*** Opening of Records provided ***

(** * Jobclick: the daily counter of [src/App.tsx]

    A shallow embedding of the state logic of the [App] component: the
    history of per-day records, the three state updaters (ensure today's
    entry, increment, reset), the summary statistics, and the persistence
    of the history in [localStorage] as JSON text.

    Conventions of the embedding.
    - A JavaScript string is the list of its UTF-16 code units ([jsstring]);
      [===] on strings is equality of these lists and [>=] is the
      lexicographic order on them.
    - A [count] is a JavaScript number holding an integer: a [Z]. Additions
      are the additions of doubles: the exact sum rounded to 53 bits, ties to
      even ([roundToDouble]), and a sum of counts can be an infinity or NaN
      ([jsnum]).
    - React state is threaded explicitly: an updater passed to [setHistory]
      is a function from the current history to the next one. *)

From Stdlib Require Import ZArith List Lia String Ascii.
From Stdlib Require Import Decimal DecimalFacts DecimalPos DecimalZ.
From Corelib Require Import SpecFloat.
From stdpp Require Import base option list gmap.

Local Open Scope Z_scope.

(** ** JavaScript strings *)

Abbreviation jsstring := (list N) (only parsing).

(** The code units of a literal (all below 256). *)
Definition units (s : string) : jsstring :=
  map N_of_ascii (list_ascii_of_string s).

(** Characters of dates and of the JSON grammar. *)
Abbreviation QUOTE := 34%N (only parsing).
Abbreviation BACKSLASH := 92%N (only parsing).
Abbreviation COMMA := 44%N (only parsing).
Abbreviation COLON := 58%N (only parsing).
Abbreviation LBRACKET := 91%N (only parsing).
Abbreviation RBRACKET := 93%N (only parsing).
Abbreviation LBRACE := 123%N (only parsing).
Abbreviation RBRACE := 125%N (only parsing).
Abbreviation MINUS := 45%N (only parsing).
Abbreviation PLUS := 43%N (only parsing).
Abbreviation DOT := 46%N (only parsing).

(** ** JavaScript numbers *)

(** The double nearest to an integer, ties to the even significand: an
    integer of at most 53 bits is kept, a larger one is rounded to a multiple
    of [2^e] whose quotient has 53 bits. *)
Definition roundToDouble (z : Z) : Z :=
  let a := Z.abs z in
  let e := Z.log2 a - 52 in
  if e <=? 0 then z
  else
    let p := 2 ^ e in
    let q := a / p in
    let r := a mod p in
    let q' := if 2 * r <? p then q else if p <? 2 * r then q + 1 else q + q mod 2 in
    Z.sgn z * (q' * p).
Arguments roundToDouble : simpl never.

(** The values that sums of integers take: an integer, an infinity, NaN. *)
Inductive jsnum :=
  | Finite (z : Z)
  | Infinity (negative : bool)
  | NaN.

(** The first power of two that is not a double. *)
Definition doubleLimit : Z := 2 ^ 1024.

Definition overflow (z : Z) : jsnum :=
  if doubleLimit <=? Z.abs z then Infinity (z <? 0) else Finite z.

(** [a + b] on numbers. *)
Definition Number_add (a b : jsnum) : jsnum :=
  match a, b with
  | Finite x, Finite y => overflow (roundToDouble (x + y))
  | NaN, _ | _, NaN => NaN
  | Infinity s, Finite _ | Finite _, Infinity s => Infinity s
  | Infinity s1, Infinity s2 => if Bool.eqb s1 s2 then Infinity s1 else NaN
  end.
(** [a + b] and [a - b] as the machine computes them: the exact result,
    rounded. *)
Definition add64 (a b : num) : num :=
  match add a b with
  | Fin q => round64 q
  | r => r
  end.

Definition sub64 (a b : num) : num :=
  match sub a b with
  | Fin q => round64 q
  | r => r
  end.

End JsNumber.
Export JsNumber.

(** ** JavaScript strings *)

Module JsString.

Local Open Scope string_scope.

Definition code (c : ascii) : nat := nat_of_ascii c.

Definition between (lo hi n : nat) : bool := Nat.leb lo n && Nat.leb n hi.

(** White space and line terminators stripped by [trim]: TAB, LF, VT, FF,
    CR and SPACE. *)
Definition isWhiteSpace (c : ascii) : bool :=
  between 9 13 (code c) || Nat.eqb (code c) 32.

Definition isUpper (c : ascii) : bool := between 65 90 (code c).
Definition isLower (c : ascii) : bool := between 97 122 (code c).
Definition isDigit (c : ascii) : bool := between 48 57 (code c).

Definition upperChar (c : ascii) : ascii :=
  if isLower c then ascii_of_nat (code c - 32) else c.

Definition lowerChar (c : ascii) : ascii :=
  if isUpper c then ascii_of_nat (code c + 32) else c.

Fixpoint mapChars (f : ascii -> ascii) (s : string) : string :=
  match s with
  | EmptyString => EmptyString
  | String c s' => String (f c) (mapChars f s')
  end.

Fixpoint filterChars (p : ascii -> bool) (s : string) : string :=
  match s with
  | EmptyString => EmptyString
  | String c s' => if p c then String c (filterChars p s') else filterChars p s'
  end.

Fixpoint allChars (p : ascii -> bool) (s : string) : bool :=
  match s with
  | EmptyString => true
  | String c s' => p c && allChars p s'
  end.

Definition toUpperCase (s : string) : string := mapChars upperChar s.
Definition toLowerCase (s : string) : string := mapChars lowerChar s.

Fixpoint trimStart (s : string) : string :=
  match s with
  | EmptyString => EmptyString
  | String c s' => if isWhiteSpace c then trimStart s' else s
  end.

Fixpoint trimEnd (s : string) : string :=
  match s with
  | EmptyString => EmptyString
  | String c s' =>
      match trimEnd s' with
      | EmptyString => if isWhiteSpace c then EmptyString else String c EmptyString
      | r => String c r
      end
  end.

Definition trim (s : string) : string := trimEnd (trimStart s).

(** [s.slice(0, n)]. *)
Fixpoint sliceTo (n : nat) (s : string) : string :=
  match n, s with
  | S n', String c s' => String c (sliceTo n' s')
  | _, _ => EmptyString
  end.

(** A string in a boolean position: true unless it is empty. *)
Definition nonEmpty (s : string) : bool :=
  match s with
  | EmptyString => false
  | _ => true
  end.

(** [a || b] on strings. *)
Definition orElse (a b : string) : string := if nonEmpty a then a else b.

(** [s.padStart(n, c)] with a one-character filler. *)
Definition padStart (n : nat) (c : ascii) (s : string) : string :=
  Nat.iter (n - String.length s) (String c) s.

*** Close of Records provided ***

What you are asked to do :: All that is needed is the exact run of lines above from the line containing "From Stdlib Require Import ZArith" through the line containing "Abbreviation BACKSLASH := 92%N", both of them included.

Exercise answer ::
From Stdlib Require Import ZArith List Lia String Ascii.
From Stdlib Require Import Decimal DecimalFacts DecimalPos DecimalZ.
From Corelib Require Import SpecFloat.
From stdpp Require Import base option list gmap.

Local Open Scope Z_scope.

(** ** JavaScript strings *)

Abbreviation jsstring := (list N) (only parsing).

(** The code units of a literal (all below 256). *)
Definition units (s : string) : jsstring :=
  map N_of_ascii (list_ascii_of_string s).

(** Characters of dates and of the JSON grammar. *)
Abbreviation QUOTE := 34%N (only parsing).
Abbreviation BACKSLASH := 92%N (only parsing).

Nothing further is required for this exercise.